[Saved entries]

______________________________

(** ** Unknown rating labels and metric keys *)






(** ** The admin payload's qualitative rating *)

(** C9: [calculateAdminScore] does not read [individual_interaction]: two
    admin payloads with the same five counts get the same score and the same
    deductions list under any rubric. *)
Theorem calculateAdminScore_ignores_individual_interaction
  (p1 p2 : AdminSubmissionPayload) (rubric : RubricV1) :
  isp_goal_errors p1 = isp_goal_errors p2 ->
  isp_behavior_errors p1 = isp_behavior_errors p2 ->
  mar_errors p1 = mar_errors p2 ->
  attendance_tardies_callouts p1 = attendance_tardies_callouts p2 ->
  attendance_ncns p1 = attendance_ncns p2 ->
  score (calculateAdminScore p1 rubric) = score (calculateAdminScore p2 rubric)
  /\ result_deductions (calculateAdminScore p1 rubric)
     = result_deductions (calculateAdminScore p2 rubric).
Proof.
  intros Hgoal Hbeh Hmar Htardy Hncns.
  assert (Hmap : metricMap p1 = metricMap p2).
  { unfold metricMap. rewrite Hgoal, Hbeh, Hmar, Htardy, Hncns. reflexivity. }
  unfold calculateAdminScore. rewrite Hmap. split; reflexivity.
Qed.

(** C9 on a payload without the rating and one rated "Unsatisfactory". *)
Lemma calculateAdminScore_ignores_individual_interaction_witness :
  score (calculateAdminScore payload_six_mar DEFAULT_RUBRIC_V1)
  = score (calculateAdminScore
             {| isp_goal_errors := 2; isp_behavior_errors := 0; mar_errors := 6;
                attendance_tardies_callouts := 0; attendance_ncns := 0;
                admin_individual_interaction := Some "Unsatisfactory" |}
             DEFAULT_RUBRIC_V1)
  /\ result_deductions (calculateAdminScore payload_six_mar DEFAULT_RUBRIC_V1)
     = result_deductions
         (calculateAdminScore
            {| isp_goal_errors := 2; isp_behavior_errors := 0; mar_errors := 6;
               attendance_tardies_callouts := 0; attendance_ncns := 0;
               admin_individual_interaction := Some "Unsatisfactory" |}
            DEFAULT_RUBRIC_V1).
Proof.
  apply calculateAdminScore_ignores_individual_interaction; reflexivity.
Defined.

(** ** Rubric resolver *)

Lemma string_leb_iff (s1 s2 : string) :
  String.leb s1 s2 = true <-> String_as_OT.lt s1 s2 \/ s1 = s2.
Proof.
  unfold String.leb.
  change (String.compare s1 s2) with (String_as_OT.compare s1 s2).
  destruct (String_as_OT.compare_spec s1 s2) as [Heq | Hlt | Hgt].
  - split; [right; exact Heq | reflexivity].
  - split; [left; exact Hlt | reflexivity].
  - split; [discriminate |].
    intros [Hlt | ->].
    + exfalso. apply (StrictOrder_Irreflexive s1).
      exact (StrictOrder_Transitive _ _ _ Hlt Hgt).
    + exfalso. exact (StrictOrder_Irreflexive s2 Hgt).
Qed.

Lemma string_leb_refl (s : string) : String.leb s s = true.
Proof. apply string_leb_iff. right. reflexivity. Qed.

Lemma string_leb_trans (s1 s2 s3 : string) :
  String.leb s1 s2 = true -> String.leb s2 s3 = true -> String.leb s1 s3 = true.
Proof.
  rewrite !string_leb_iff. intros [H12 | ->] [H23 | ->]; auto.
  left. exact (StrictOrder_Transitive _ _ _ H12 H23).
Qed.

Lemma string_leb_false (s1 s2 : string) :
  String.leb s1 s2 = false -> String.leb s2 s1 = true.
Proof.
  intros Hf. destruct (String.leb_total s1 s2) as [H | H]; congruence.
Qed.

Lemma In_insert_desc (r x : RubricVersionsRecord) (rows : list RubricVersionsRecord) :
  In x (insert_desc r rows) <-> x = r \/ In x rows.
Proof.
  induction rows as [| r' rest IH]; simpl.
  - intuition congruence.
  - destruct (String.leb (rv_effective_month r') (rv_effective_month r)); simpl.
    + intuition congruence.
    + rewrite IH. intuition congruence.
Qed.

Lemma In_order_by (x : RubricVersionsRecord) (rows : list RubricVersionsRecord) :
  In x (order_by_effective_month_desc rows) <-> In x rows.
Proof.
  induction rows as [| r rest IH]; simpl; [tauto |].
  rewrite In_insert_desc, IH. intuition congruence.
Qed.

(** The first row of the ordered list has the greatest effective month. *)
Lemma order_by_head (rows : list RubricVersionsRecord)
  (top : RubricVersionsRecord) (rest : list RubricVersionsRecord) :
  order_by_effective_month_desc rows = top :: rest ->
  forall r, In r rows ->
    String.leb (rv_effective_month r) (rv_effective_month top) = true.
Proof.
  revert top rest. induction rows as [| a rows IH]; intros top rest Hsort r Hr;
    [contradiction |].
  simpl in Hsort.
  destruct (order_by_effective_month_desc rows) as [| h t] eqn:Hrows.
  - simpl in Hsort. injection Hsort as <- <-.
    destruct Hr as [<- | Hr]; [apply string_leb_refl |].
    apply In_order_by in Hr. rewrite Hrows in Hr. contradiction.
  - simpl in Hsort.
    destruct (String.leb (rv_effective_month h) (rv_effective_month a)) eqn:Hha.
    + injection Hsort as <- <-.
      destruct Hr as [<- | Hr]; [apply string_leb_refl |].
      apply string_leb_trans with (rv_effective_month h); [| exact Hha].
      apply (IH h t eq_refl r Hr).
    + injection Hsort as <- <-.
      destruct Hr as [<- | Hr]; [apply string_leb_false, Hha |].
      apply (IH h t eq_refl r Hr).
Qed.

Lemma getRubricForMonth_cases (month : string) (db : Store) :
  match order_by_effective_month_desc (applicable month db) with
  | [] => getRubricForMonth month db = ("default", DEFAULT_RUBRIC_V1)
  | top :: _ =>
      getRubricForMonth month db = (rv_rubric_version top, rv_rubric_json top)
  end.
Proof.
  unfold getRubricForMonth, select_rubric_versions. fold (applicable month db).
  destruct (order_by_effective_month_desc (applicable month db));
    reflexivity.
Qed.

(** C6: [getRubricForMonth] returns a stored version whose effective month
    is at most the target month and is the greatest such month in the
    store; when the store has no version in force it returns
    [DEFAULT_RUBRIC_V1] under the label "default". With versions effective
    2025-01 and 2025-06, the month 2025-03 resolves to the first, 2025-07 to
    the second and 2024-12 to the default. *)
Theorem getRubricForMonth_latest :
  (forall month db,
      (exists r,
          In r (rubric_versions db)
          /\ String.leb (rv_effective_month r) month = true
          /\ (forall r', In r' (rubric_versions db) ->
                String.leb (rv_effective_month r') month = true ->
                String.leb (rv_effective_month r') (rv_effective_month r) = true)
          /\ getRubricForMonth month db = (rv_rubric_version r, rv_rubric_json r))
      \/
      ((forall r, In r (rubric_versions db) ->
           String.leb (rv_effective_month r) month = false)
       /\ getRubricForMonth month db = ("default", DEFAULT_RUBRIC_V1))) /\
  getRubricForMonth "2025-03" two_versions = ("2025.01", DEFAULT_RUBRIC_V1) /\
  getRubricForMonth "2025-07" two_versions = ("2025.06", rubric_without_mar) /\
  getRubricForMonth "2024-12" two_versions = ("default", DEFAULT_RUBRIC_V1).
Proof.
  split; [| repeat split].
  intros month db. pose proof (getRubricForMonth_cases month db) as Hcases.
  destruct (order_by_effective_month_desc (applicable month db))
    as [| top rest] eqn:Hsort.
  - right. split; [| exact Hcases].
    intros r Hr.
    destruct (String.leb (rv_effective_month r) month) eqn:Hle; [| reflexivity].
    assert (Hin : In r (order_by_effective_month_desc (applicable month db))).
    { apply In_order_by. unfold applicable. apply filter_In. split; assumption. }
    rewrite Hsort in Hin. contradiction.
  - left. exists top.
    assert (Htop : In top (applicable month db)).
    { apply In_order_by. rewrite Hsort. left. reflexivity. }
    unfold applicable in Htop. apply filter_In in Htop as [Hin Hle].
    repeat split; [exact Hin | exact Hle | | exact Hcases].
    intros r' Hr' Hle'.
    apply (order_by_head (applicable month db) top rest Hsort).
    unfold applicable. apply filter_In. split; assumption.
Qed.

(** ** Score aggregator *)

Lemma Math_round_half_up (x : Q) :
  exists n : Z, Math_round x = inject_Z n /\ round_half_up x n.
Proof.
  exists (Qfloor (x + (1 # 2))). split; [reflexivity |].
  unfold round_half_up.
  pose proof (Qfloor_le (x + (1 # 2))) as Hlo.
  pose proof (Qlt_floor (x + (1 # 2))) as Hhi.
  rewrite inject_Z_plus in Hhi.
  change (inject_Z 1) with 1 in Hhi.
  split; lra.
Qed.

Lemma round_half_up_unique (x : Q) (n m : Z) :
  round_half_up x n -> round_half_up x m -> n = m.
Proof.
  unfold round_half_up. intros [Hn1 Hn2] [Hm1 Hm2].
  assert (Hlt1 : inject_Z n < inject_Z m + 1) by lra.
  assert (Hlt2 : inject_Z m < inject_Z n + 1) by lra.
  change 1 with (inject_Z 1) in Hlt1, Hlt2.
  rewrite <- inject_Z_plus in Hlt1, Hlt2.
  rewrite <- Zlt_Qlt in Hlt1, Hlt2. lia.
Qed.

Lemma computeScoresForEmployee_result now month employeeId area db :
  let rubric := snd (getRubricForMonth month db) in
  let st :=
    List.fold_left (score_submission rubric)
      (select_submissions month employeeId db) no_scores in
  fst (computeScoresForEmployee now month employeeId area db)
  = {| adminScore := s_adminScore st;
       supervisorScore := s_supervisorScore st;
       recruiterScore := s_recruiterScore st;
       finalScore := final_score rubric st;
       deductions := s_deductions st;
       rubricVersion := fst (getRubricForMonth month db) |}.
Proof.
  unfold computeScoresForEmployee.
  destruct (getRubricForMonth month db) as [version rubric]. reflexivity.
Qed.

(** C2 fails as stated: the products and sums of the formula are rounded to
    doubles. With the scores 85, 85 and 10 and the weights 0.35, 0.35 and 0.3
    the exact sum is 62.5, which rounds half up to 63; the doubles give
    85 * 0.35 = 29.749999999999996, twice that plus 3 is 62.49999999999999,
    and the final score is 62. *)
Lemma final_score_below_exact_rounding :
  let r := fst (computeScoresForEmployee 0 "2025-03" "E1" "Price" rounding_store) in
  let w := weights (snd (getRubricForMonth "2025-03" rounding_store)) in
  w = {| w_admin := 0.35; w_supervisor := 0.35; w_recruiter := 0.3 |}
  /\ adminScore r = Some 85 /\ supervisorScore r = Some 85
  /\ recruiterScore r = Some 10
  /\ finalScore r = Some 62
  /\ round_half_up (85 * w_admin w + 85 * w_supervisor w + 10 * w_recruiter w) 63
  /\ finalScore r
     <> Some (Math_round (85 * w_admin w + 85 * w_supervisor w + 10 * w_recruiter w)).
Proof.
  cbv zeta.
  split; [vm_compute; reflexivity |].
  split; [vm_compute; reflexivity |].
  split; [vm_compute; reflexivity |].
  split; [vm_compute; reflexivity |].
  split; [vm_compute; reflexivity |].
  split.
  - vm_compute. split; [discriminate | reflexivity].
  - vm_compute. intros H. discriminate H.
Qed.
Lemma delete_missing_throws_or_removed_witness :
  (delete_students_id Sample.one_record Sample.id9
   = (Sample.one_record, Throw (Text "Can't find this student to delete."))
   /\ status_of (snd (delete_students_id Sample.one_record Sample.id9)) = 500)
  /\ exists before x after,
       documents Sample.two_records = before ++ x :: after /\ _id x = 1%N
       /\ delete_students_id Sample.two_records Sample.id1
          = (mkCollection (before ++ after) (indexes Sample.two_records)
               (next_id Sample.two_records),
             Ok (Json (mkNotice "Student deleted successfully")))
       /\ ~ has_id (fst (delete_students_id Sample.two_records Sample.id1))
            1%N.
Proof.
  split.
  - apply (proj1 (delete_missing_throws_or_removed Sample.one_record
                    Sample.id9 9%N one_record_consistent eq_refl)).
    intros (d & [<- | []] & Hid). discriminate Hid.
  - apply (proj2 (delete_missing_throws_or_removed Sample.two_records
                    Sample.id1 1%N two_records_consistent eq_refl)).
    eexists. split; [left; reflexivity | reflexivity].
Defined.

(** C7, counterexample.  A create request with an empty [firstname] and a
    free natural key is not refused: the record is persisted and returned
    with status 200. *)
Lemma create_empty_firstname_persisted :
  firstname Sample.nameless = EmptyString
  /\ exists coll' d,
       post_students Sample.one_record Sample.nameless = (coll', Ok (Json d))
       /\ In d (documents coll')
       /\ firstname (fields d) = EmptyString
       /\ status_of (snd (post_students Sample.one_record Sample.nameless))
          = 200.
Proof.
  split; [reflexivity|]. eexists. eexists.
  split; [reflexivity|]. split; [|split; reflexivity].
  right. left. reflexivity.
Qed.

(** C7, amended.  The create operation does not look at [firstname]: a
    request with an empty [firstname] is answered as any other, 400
    "Student ID already exists" with the store unchanged when the natural
    key is taken, and otherwise the record is persisted, empty first name
    included, and returned.  No validation failure exists. *)
Theorem create_does_not_validate (coll : Collection) (body : Student) :
  consistent coll -> firstname body = EmptyString ->
  (key_taken coll (student_id body) ->
   post_students coll body
   = (coll, Ok (Response (Text "Student ID already exists") 400)))
  /\ (~ key_taken coll (student_id body) ->
      post_students coll body
      = (mkCollection (documents coll ++ [mkDocument (next_id coll) body])
           (indexes coll) (N.succ (next_id coll)),
         Ok (Json (mkDocument (next_id coll) body)))).
Proof.
  intros Hc _. split; intros Hk.
  - now apply post_conflict.
  - apply (post_created coll body (indexes_own coll Hc) Hk).
Qed.

Lemma create_does_not_validate_witness :
  post_students Sample.one_record (mkStudent "6701" "" "" "")
  = (Sample.one_record, Ok (Response (Text "Student ID already exists") 400))
  /\ post_students Sample.one_record Sample.nameless
     = (mkCollection
          (documents Sample.one_record
           ++ [mkDocument (next_id Sample.one_record) Sample.nameless])
          (indexes Sample.one_record) (N.succ (next_id Sample.one_record)),
        Ok (Json (mkDocument (next_id Sample.one_record) Sample.nameless))).
Proof.
  split.
  - apply (proj1 (create_does_not_validate Sample.one_record
                    (mkStudent "6701" "" "" "") one_record_consistent
                    eq_refl)).
    eexists. split; [left; reflexivity | reflexivity].
  - apply (proj2 (create_does_not_validate Sample.one_record Sample.nameless
                    one_record_consistent eq_refl)).
    intros (d & [<- | []] & Hk). discriminate Hk.
Defined.

End MutationProps.

(* ================================================================= *)
(** ** Properties of list and search *)

Module QueryProps.
Import Js Mongo Server Spec Tactics JsFacts MongoFacts StoreStates Mutations.

Lemma or_else_nonzero (z d : Z) : z <> 0 -> or_else (Int z) d = z.
Proof.
  intros H. unfold or_else. destruct (z =? 0) eqn:E; [|reflexivity].
  apply Z.eqb_eq in E. contradiction.
Qed.

Lemma filter_everything (ds : list Document) :
  List.filter (matches Everything) ds = ds.
Proof. apply filter_all. reflexivity. Qed.

(** The answer of the list route for a page of at least 1 and a positive
    limit. *)
Lemma get_students_valid (coll : Collection) (pg lim : Z) :
  1 <= pg -> 0 < lim ->
  get_students coll (mkQuery (Int pg) (Int lim))
  = Ok (Json (mkPage
                (firstn (Z.to_nat lim)
                   (skipn (Z.to_nat ((pg - 1) * lim)) (documents coll)))
                (mkPagination (Z.of_nat (List.length (documents coll))) pg lim
                   (ceil_div (Z.of_nat (List.length (documents coll))) lim)))).
Proof.
  intros Hpg Hlim. unfold get_students. cbn [query_page query_limit].
  rewrite !or_else_nonzero by lia.
  unfold toArray, countDocuments. simpl. rewrite filter_everything.
  destruct ((pg - 1) * lim <? 0) eqn:Hs; [apply Z.ltb_lt in Hs; nia|].
  destruct (lim =? 0) eqn:Hz; [apply Z.eqb_eq in Hz; lia|].
  now rewrite Z.abs_eq by lia.
Qed.

(** C4.  For a page number of at least 1 and a positive limit, the list
    operation returns the records left after skipping [(page-1)*limit]
    records of the store's order, cut to the first [limit] of them (so at
    most [limit] records), with the pagination data: [total] the number of
    all records, the page and the limit as asked, and [totalPages] the
    ceiling of [total / limit], which is the least number of pages of
    [limit] records that hold [total] records. *)
Theorem list_page (coll : Collection) (pg lim : Z) :
  1 <= pg -> 0 < lim ->
  let all := documents coll in
  let shown := firstn (Z.to_nat lim) (skipn (Z.to_nat ((pg - 1) * lim)) all) in
  let count := Z.of_nat (List.length all) in
  get_students coll (mkQuery (Int pg) (Int lim))
  = Ok (Json (mkPage shown (mkPagination count pg lim (ceil_div count lim))))
  /\ Z.of_nat (List.length shown) <= lim
  /\ (ceil_div count lim - 1) * lim < count <= ceil_div count lim * lim.
Proof.
  intros Hpg Hlim all shown count. split; [|split].
  - unfold get_students. cbn [query_page query_limit].
    rewrite !or_else_nonzero by lia.
    unfold toArray, countDocuments. simpl.
    rewrite filter_everything.
    destruct ((pg - 1) * lim <? 0) eqn:Hs; [apply Z.ltb_lt in Hs; nia|].
    destruct (lim =? 0) eqn:Hz; [apply Z.eqb_eq in Hz; lia|].
    rewrite Z.abs_eq by lia. reflexivity.
  - subst shown. rewrite length_firstn. lia.
  - now apply ceil_div_bounds.
Qed.

Lemma list_page_witness :
  get_students Sample.two_records (mkQuery (Int 2) (Int 1))
  = Ok (Json (mkPage [mkDocument 2%N Sample.bob] (mkPagination 2 2 1 2)))
  /\ Z.of_nat (List.length [mkDocument 2%N Sample.bob]) <= 1
  /\ (2 - 1) * 1 < 2 <= 2 * 1.
Proof.
  apply (list_page Sample.two_records 2 1); lia.
Defined.

(** Without parameters the list operation shows page 1 with 10 records a
    page. *)
Lemma list_defaults (coll : Collection) :
  get_students coll (mkQuery NaN NaN)
  = get_students coll (mkQuery (Int 1) (Int 10)).
Proof. reflexivity. Qed.

(** *** Search *)

(** The filter of a text without special characters. *)
Lemma searchQuery_ordinary (q : string) :
  ordinary q = true ->
  searchQuery q
  = Some (Or (FieldRegex f_student_id (literal q))
            (Or (FieldRegex f_firstname (literal q))
               (Or (FieldRegex f_lastname (literal q))
                  (FieldRegex f_nickname (literal q))))).
Proof.
  intros H. unfold searchQuery. now rewrite (RegExp_i_ordinary q H).
Qed.



Lemma searchQuery_literal (q : string) :
  ordinary q = true -> searchQuery q = Some (literal_filter q).
Proof. exact (searchQuery_ordinary q). Qed.

Lemma literal_filter_matches (q : string) (d : Document) :
  matches (literal_filter q) d = true <-> some_field_contains q d.
Proof.
  simpl. unfold some_field_contains.
  rewrite !orb_true_iff, !test_literal. reflexivity.
Qed.
Lemma execute_sessions_shape (c : Command) (s : Store) :
  cashSessions (fst (execute c s)) = cashSessions s
  \/ (exists userId initialCash notes now,
        cashSessions (fst (execute c s))
        = cashSessions s ++ [newSession userId initialCash notes now s]
        /\ openSessionsOf userId s = [])
  \/ (exists sessionId finalCash notes now,
        cashSessions (fst (execute c s))
        = updateWhere (Prisma.session_has_id sessionId)
                      (CashService.close_data now finalCash notes) (cashSessions s)).
Proof.
  destruct c; cbn [execute]; rewrite fst_outcome;
    try (first [ rewrite createOrder_runs | rewrite addItems_runs | rewrite editItem_runs
               | rewrite deleteItem_runs | rewrite changeStatus_runs
               | rewrite cancelOrder_runs | rewrite requestBill_runs
               | rewrite createPayment_runs; cbv zeta
               | unfold KitchenService.startPreparation; rewrite advance_runs
               | unfold KitchenService.markReady; rewrite advance_runs
               | rewrite waiter_createOrder_runs | rewrite waiter_addItems_runs
               | rewrite deliverOrder_runs | rewrite waiter_requestBill_runs ];
         repeat match goal with
                | |- context [match ?b with _ => _ end] => destruct b
                end; left; reflexivity).
  - rewrite openSession_runs.
    destruct (negb _); [left; reflexivity|].
    destruct (activeSessionOf userId s) eqn:Hactive; cbn [truthy]; [left; reflexivity|].
    destruct (_ <? _); [left; reflexivity|].
    right; left. exists userId, initialCash, notes, now.
    split; [reflexivity | apply activeSessionOf_none; exact Hactive].
  - rewrite closeSession_runs.
    destruct (negb _); [left; reflexivity|].
    destruct (lookupSession sessionId s); [|left; reflexivity].
    destruct (negb _); [left; reflexivity|].
    destruct (truthy _); [left; reflexivity|].
    destruct (_ <? _); [left; reflexivity|].
    right; right. exists sessionId, finalCash, notes, now. reflexivity.
Qed.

______________________________

WHAT THE TASK ASKS –
Would you copy, unchanged, the stretch of the records above that begins at the line containing "rewrite In_insert_desc, IH." and ends at the line containing "is at most the", and only that?

ANSWER TO THIS PROBLEM –
  rewrite In_insert_desc, IH. intuition congruence.
Qed.

(** The first row of the ordered list has the greatest effective month. *)
Lemma order_by_head (rows : list RubricVersionsRecord)
  (top : RubricVersionsRecord) (rest : list RubricVersionsRecord) :
  order_by_effective_month_desc rows = top :: rest ->
  forall r, In r rows ->
    String.leb (rv_effective_month r) (rv_effective_month top) = true.
Proof.
  revert top rest. induction rows as [| a rows IH]; intros top rest Hsort r Hr;
    [contradiction |].
  simpl in Hsort.
  destruct (order_by_effective_month_desc rows) as [| h t] eqn:Hrows.
  - simpl in Hsort. injection Hsort as <- <-.
    destruct Hr as [<- | Hr]; [apply string_leb_refl |].
    apply In_order_by in Hr. rewrite Hrows in Hr. contradiction.
  - simpl in Hsort.
    destruct (String.leb (rv_effective_month h) (rv_effective_month a)) eqn:Hha.
    + injection Hsort as <- <-.
      destruct Hr as [<- | Hr]; [apply string_leb_refl |].
      apply string_leb_trans with (rv_effective_month h); [| exact Hha].
      apply (IH h t eq_refl r Hr).
    + injection Hsort as <- <-.
      destruct Hr as [<- | Hr]; [apply string_leb_false, Hha |].
      apply (IH h t eq_refl r Hr).
Qed.

Lemma getRubricForMonth_cases (month : string) (db : Store) :
  match order_by_effective_month_desc (applicable month db) with
  | [] => getRubricForMonth month db = ("default", DEFAULT_RUBRIC_V1)
  | top :: _ =>
      getRubricForMonth month db = (rv_rubric_version top, rv_rubric_json top)
  end.
Proof.
  unfold getRubricForMonth, select_rubric_versions. fold (applicable month db).
  destruct (order_by_effective_month_desc (applicable month db));
    reflexivity.
Qed.

(** C6: [getRubricForMonth] returns a stored version whose effective month
    is at most the target month and is the greatest such month in the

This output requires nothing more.